### PROBLEM REQUIREMENTS
Each entry that follows should be written again verbatim.
>>>>
(** * RStudio launcher plugin SDK: message protocol and supervised processes

    A shallow embedding of [sdk/src/api/Response.cpp] and
    [sdk/src/system/Process.cpp], and of the request decoder as section 4.1
    of the specification describes it, with the properties of the
    natural-language specification stated and settled against them.

    Conventions.  A C++ unsigned integer of [w] bits is a [Z] in
    [0, 2^w) with the wrap-around written out; process-wide or per-object
    mutable state is passed explicitly; system calls are answered by a script
    of outcomes that the function consumes, and what the function asks of the
    system is recorded as a trace.  A loop that the source does not bound is
    given fuel, and running out of it is a result of its own. *)

From Stdlib Require Import ZArith Lia Bool List String Ascii DecimalString.
From stdpp Require Import base list strings gmap.

Local Open Scope Z_scope.

(** ** Machine integers *)

Definition uint64_modulus : Z := 2 ^ 64.
Definition uint32_modulus : Z := 2 ^ 32.

(** [static_cast<uint64_t>] and [static_cast<uint32_t>]. *)
Definition to_uint64 (z : Z) : Z := z mod uint64_modulus.
Definition to_uint32 (z : Z) : Z := z mod uint32_modulus.

(** [static_cast<int>] / [static_cast<int32_t>] on a two's complement machine. *)
Definition to_int32 (z : Z) : Z :=
  let r := z mod uint32_modulus in
  if r <? 2 ^ 31 then r else r - uint32_modulus.

(** [std::string::empty] and [std::vector::empty]. *)
Definition string_empty (s : string) : bool :=
  match s with EmptyString => true | String _ _ => false end.

Definition vector_empty {A} (v : list A) : bool :=
  match v with [] => true | _ :: _ => false end.

(** * JSON values

    [json/Json.hpp] wraps rapidjson: an object is a sequence of members in
    insertion order, and both [Object::insert] and assignment through
    [operator[]] replace the value of a member that is already there and
    append a new member otherwise. *)

Module json.

#[local] Set Warnings "-register-all".

Inductive Value : Type :=
| Null
| Bool (b : bool)
| Int (z : Z)
| Str (s : string)
| Arr (items : list Value)
| Obj (members : list (string * Value)).

Definition Array : Type := list Value.
Definition Object : Type := list (string * Value).

(** [obj[name] = v] and [obj.insert(name, v)]. *)
Fixpoint insert (name : string) (v : Value) (obj : Object) : Object :=
  match obj with
  | [] => [(name, v)]
  | (k, w) :: rest =>
      if String.eqb k name then (k, v) :: rest else (k, w) :: insert name v rest
  end.

(** [obj.find(name)]: the member's value, or [None] for [obj.end()]. *)
Fixpoint find (name : string) (obj : Object) : option Value :=
  match obj with
  | [] => None
  | (k, w) :: rest => if String.eqb k name then Some w else find name rest
  end.

(** [json::toJsonArray] on a container of strings. *)
Definition toJsonArray (l : list string) : Value := Arr (List.map Str l).

(** [std::to_string] on an integer. *)
Definition Z_to_string (z : Z) : string :=
  DecimalString.NilZero.string_of_int (Z.to_int z).

Definition dquote : ascii := "034"%char.
Definition backslash : ascii := "092"%char.

Definition hex_digit (n : nat) : ascii :=
  List.nth n (list_ascii_of_string "0123456789ABCDEF") "0"%char.

(** Modelled from the spec: [json::Object::write] of [json/Json.hpp], which
    is not among the sources.  The specification only says that the launch
    profile is passed as JSON; the writer below is the compact form of the
    JSON grammar, members in insertion order, with the quote, the backslash
    and the control characters of a string escaped. *)
Definition escape_char (c : ascii) : string :=
  let n := nat_of_ascii c in
  if Ascii.eqb c dquote then String backslash (String dquote EmptyString)
  else if Ascii.eqb c backslash then String backslash (String backslash EmptyString)
  else if Nat.eqb n 8 then String backslash "b"
  else if Nat.eqb n 9 then String backslash "t"
  else if Nat.eqb n 10 then String backslash "n"
  else if Nat.eqb n 12 then String backslash "f"
  else if Nat.eqb n 13 then String backslash "r"
  else if Nat.ltb n 32 then
    String backslash
      (String "u" (String "0" (String "0"
         (String (hex_digit (Nat.div n 16)) (String (hex_digit (Nat.modulo n 16)) EmptyString)))))
  else String c EmptyString.

Fixpoint escape_string (s : string) : string :=
  match s with
  | EmptyString => EmptyString
  | String c rest => escape_char c +:+ escape_string rest
  end.

Definition write_string (s : string) : string :=
  String dquote (escape_string s +:+ String dquote EmptyString).

Fixpoint write (v : Value) : string :=
  match v with
  | Null => "null"
  | Bool true => "true"
  | Bool false => "false"
  | Int z => Z_to_string z
  | Str s => write_string s
  | Arr items => "[" +:+ String.concat "," (List.map write items) +:+ "]"
  | Obj members =>
      "{" +:+ String.concat ","
               (List.map (fun m => write_string (fst m) +:+ ":" +:+ write (snd m)) members)
          +:+ "}"
  end.

(** The [toJson] member function of the value classes of the API. *)
Class ToJson (A : Type) := toJson : A -> Value.

End json.

(** * Response.cpp *)

Module Response.

(** [Response::Type].  The enumeration is declared in [api/Response.hpp]; the
    translation unit names the four enumerators below, every further one is
    an [OTHER] with its tag. *)
Inductive Type_ : Set :=
| ERROR
| HEARTBEAT
| BOOTSTRAP
| CLUSTER_INFO
| OTHER (tag : Z).

(** The test of the constructor:
    [(in_responseType == Type::HEARTBEAT) || (in_responseType == Type::ERROR)]. *)
Definition is_heartbeat_or_error (t : Type_) : bool :=
  match t with
  | HEARTBEAT | ERROR => true
  | _ => false
  end.

(** [struct Response::Impl].  [ResponseType] is kept as the enumerator; the
    [static_cast<int>] is applied where the value is written out. *)
Record Impl : Set := mkImpl {
  ResponseType : Type_;
  RequestId : Z;
  ResponseId : Z
}.

(** [std::atomic_uint64_t Response::Impl::NEXT_RESPONSE_ID { 0 }]. *)
Definition NEXT_RESPONSE_ID_init : Z := 0.

(** [std::atomic_uint64_t::fetch_add]: the old value is returned, the stored
    value is the sum modulo [2^64]. *)
Definition fetch_add (delta : Z) (counter : Z) : Z * Z :=
  (counter, to_uint64 (counter + delta)).

(** [Response::Impl::Impl], the counter before and after. *)
Definition Impl_new (in_responseType : Type_) (in_requestId : Z)
    (NEXT_RESPONSE_ID : Z) : Impl * Z :=
  if is_heartbeat_or_error in_responseType
  then (mkImpl in_responseType in_requestId 0, NEXT_RESPONSE_ID)
  else
    let '(id, next) := fetch_add 1 NEXT_RESPONSE_ID in
    (mkImpl in_responseType in_requestId id, next).

(** [Response::Response] only allocates the [Impl]. *)
Definition Response_new := Impl_new.

(** The subclasses' constructors, as far as the base class is concerned. *)
Definition BootstrapResponse_new (in_requestId : Z) := Response_new BOOTSTRAP in_requestId.
Definition ErrorResponse_new (in_requestId : Z) := Response_new ERROR in_requestId.
Definition HeartbeatResponse_new := Response_new HEARTBEAT 0.
Definition ClusterInfoResponse_base (in_requestId : Z) := Response_new CLUSTER_INFO in_requestId.

(** A process constructs responses one after the other: the requests are
    pairs of a type and a request id, the counter is threaded through. *)
Fixpoint construct_all (reqs : list (Type_ * Z)) (counter : Z) : list Impl * Z :=
  match reqs with
  | [] => ([], counter)
  | (t, rid) :: rest =>
      let '(r, c1) := Response_new t rid counter in
      let '(rs, c2) := construct_all rest c1 in
      (r :: rs, c2)
  end.

(** The counter values a process can be in. *)
Inductive reachable : Z -> Prop :=
| reachable_init : reachable NEXT_RESPONSE_ID_init
| reachable_step counter t rid :
    reachable counter -> reachable (snd (Response_new t rid counter)).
<<<<
### ANSWER TO THE EXERCISE
(** * RStudio launcher plugin SDK: message protocol and supervised processes

    A shallow embedding of [sdk/src/api/Response.cpp] and
    [sdk/src/system/Process.cpp], and of the request decoder as section 4.1
    of the specification describes it, with the properties of the
    natural-language specification stated and settled against them.

    Conventions.  A C++ unsigned integer of [w] bits is a [Z] in
    [0, 2^w) with the wrap-around written out; process-wide or per-object
    mutable state is passed explicitly; system calls are answered by a script
    of outcomes that the function consumes, and what the function asks of the
    system is recorded as a trace.  A loop that the source does not bound is
    given fuel, and running out of it is a result of its own. *)

From Stdlib Require Import ZArith Lia Bool List String Ascii DecimalString.
From stdpp Require Import base list strings gmap.

Local Open Scope Z_scope.

(** ** Machine integers *)

Definition uint64_modulus : Z := 2 ^ 64.
Definition uint32_modulus : Z := 2 ^ 32.

(** [static_cast<uint64_t>] and [static_cast<uint32_t>]. *)
Definition to_uint64 (z : Z) : Z := z mod uint64_modulus.
Definition to_uint32 (z : Z) : Z := z mod uint32_modulus.

(** [static_cast<int>] / [static_cast<int32_t>] on a two's complement machine. *)
Definition to_int32 (z : Z) : Z :=
  let r := z mod uint32_modulus in
  if r <? 2 ^ 31 then r else r - uint32_modulus.

(** [std::string::empty] and [std::vector::empty]. *)
Definition string_empty (s : string) : bool :=
  match s with EmptyString => true | String _ _ => false end.

Definition vector_empty {A} (v : list A) : bool :=
  match v with [] => true | _ :: _ => false end.

(** * JSON values

    [json/Json.hpp] wraps rapidjson: an object is a sequence of members in
    insertion order, and both [Object::insert] and assignment through
    [operator[]] replace the value of a member that is already there and
    append a new member otherwise. *)

Module json.

#[local] Set Warnings "-register-all".

Inductive Value : Type :=
| Null
| Bool (b : bool)
| Int (z : Z)
| Str (s : string)
| Arr (items : list Value)
| Obj (members : list (string * Value)).

Definition Array : Type := list Value.
Definition Object : Type := list (string * Value).

(** [obj[name] = v] and [obj.insert(name, v)]. *)
Fixpoint insert (name : string) (v : Value) (obj : Object) : Object :=
  match obj with
  | [] => [(name, v)]
  | (k, w) :: rest =>
      if String.eqb k name then (k, v) :: rest else (k, w) :: insert name v rest
  end.

(** [obj.find(name)]: the member's value, or [None] for [obj.end()]. *)
Fixpoint find (name : string) (obj : Object) : option Value :=
  match obj with
  | [] => None
  | (k, w) :: rest => if String.eqb k name then Some w else find name rest
  end.

(** [json::toJsonArray] on a container of strings. *)
Definition toJsonArray (l : list string) : Value := Arr (List.map Str l).

(** [std::to_string] on an integer. *)
Definition Z_to_string (z : Z) : string :=
  DecimalString.NilZero.string_of_int (Z.to_int z).

Definition dquote : ascii := "034"%char.
Definition backslash : ascii := "092"%char.

Definition hex_digit (n : nat) : ascii :=
  List.nth n (list_ascii_of_string "0123456789ABCDEF") "0"%char.

(** Modelled from the spec: [json::Object::write] of [json/Json.hpp], which
    is not among the sources.  The specification only says that the launch
    profile is passed as JSON; the writer below is the compact form of the
    JSON grammar, members in insertion order, with the quote, the backslash
    and the control characters of a string escaped. *)
Definition escape_char (c : ascii) : string :=
  let n := nat_of_ascii c in
  if Ascii.eqb c dquote then String backslash (String dquote EmptyString)
  else if Ascii.eqb c backslash then String backslash (String backslash EmptyString)
  else if Nat.eqb n 8 then String backslash "b"
  else if Nat.eqb n 9 then String backslash "t"
  else if Nat.eqb n 10 then String backslash "n"
  else if Nat.eqb n 12 then String backslash "f"
  else if Nat.eqb n 13 then String backslash "r"
  else if Nat.ltb n 32 then
    String backslash
      (String "u" (String "0" (String "0"
         (String (hex_digit (Nat.div n 16)) (String (hex_digit (Nat.modulo n 16)) EmptyString)))))
  else String c EmptyString.

Fixpoint escape_string (s : string) : string :=
  match s with
  | EmptyString => EmptyString
  | String c rest => escape_char c +:+ escape_string rest
  end.

Definition write_string (s : string) : string :=
  String dquote (escape_string s +:+ String dquote EmptyString).

Fixpoint write (v : Value) : string :=
  match v with
  | Null => "null"
  | Bool true => "true"
  | Bool false => "false"
  | Int z => Z_to_string z
  | Str s => write_string s
  | Arr items => "[" +:+ String.concat "," (List.map write items) +:+ "]"
  | Obj members =>
      "{" +:+ String.concat ","
               (List.map (fun m => write_string (fst m) +:+ ":" +:+ write (snd m)) members)
          +:+ "}"
  end.

(** The [toJson] member function of the value classes of the API. *)
Class ToJson (A : Type) := toJson : A -> Value.

End json.

(** * Response.cpp *)

Module Response.

(** [Response::Type].  The enumeration is declared in [api/Response.hpp]; the
    translation unit names the four enumerators below, every further one is
    an [OTHER] with its tag. *)
Inductive Type_ : Set :=
| ERROR
| HEARTBEAT
| BOOTSTRAP
| CLUSTER_INFO
| OTHER (tag : Z).

(** The test of the constructor:
    [(in_responseType == Type::HEARTBEAT) || (in_responseType == Type::ERROR)]. *)
Definition is_heartbeat_or_error (t : Type_) : bool :=
  match t with
  | HEARTBEAT | ERROR => true
  | _ => false
  end.

(** [struct Response::Impl].  [ResponseType] is kept as the enumerator; the
    [static_cast<int>] is applied where the value is written out. *)
Record Impl : Set := mkImpl {
  ResponseType : Type_;
  RequestId : Z;
  ResponseId : Z
}.

(** [std::atomic_uint64_t Response::Impl::NEXT_RESPONSE_ID { 0 }]. *)
Definition NEXT_RESPONSE_ID_init : Z := 0.

(** [std::atomic_uint64_t::fetch_add]: the old value is returned, the stored
    value is the sum modulo [2^64]. *)
Definition fetch_add (delta : Z) (counter : Z) : Z * Z :=
  (counter, to_uint64 (counter + delta)).

(** [Response::Impl::Impl], the counter before and after. *)
Definition Impl_new (in_responseType : Type_) (in_requestId : Z)
    (NEXT_RESPONSE_ID : Z) : Impl * Z :=
  if is_heartbeat_or_error in_responseType
  then (mkImpl in_responseType in_requestId 0, NEXT_RESPONSE_ID)
  else
    let '(id, next) := fetch_add 1 NEXT_RESPONSE_ID in
    (mkImpl in_responseType in_requestId id, next).

(** [Response::Response] only allocates the [Impl]. *)
Definition Response_new := Impl_new.

(** The subclasses' constructors, as far as the base class is concerned. *)
Definition BootstrapResponse_new (in_requestId : Z) := Response_new BOOTSTRAP in_requestId.
Definition ErrorResponse_new (in_requestId : Z) := Response_new ERROR in_requestId.
Definition HeartbeatResponse_new := Response_new HEARTBEAT 0.
Definition ClusterInfoResponse_base (in_requestId : Z) := Response_new CLUSTER_INFO in_requestId.

(** A process constructs responses one after the other: the requests are
    pairs of a type and a request id, the counter is threaded through. *)
Fixpoint construct_all (reqs : list (Type_ * Z)) (counter : Z) : list Impl * Z :=
  match reqs with
  | [] => ([], counter)
  | (t, rid) :: rest =>
      let '(r, c1) := Response_new t rid counter in
      let '(rs, c2) := construct_all rest c1 in
      (r :: rs, c2)
  end.

(** The counter values a process can be in. *)
Inductive reachable : Z -> Prop :=
| reachable_init : reachable NEXT_RESPONSE_ID_init
| reachable_step counter t rid :
    reachable counter -> reachable (snd (Response_new t rid counter)).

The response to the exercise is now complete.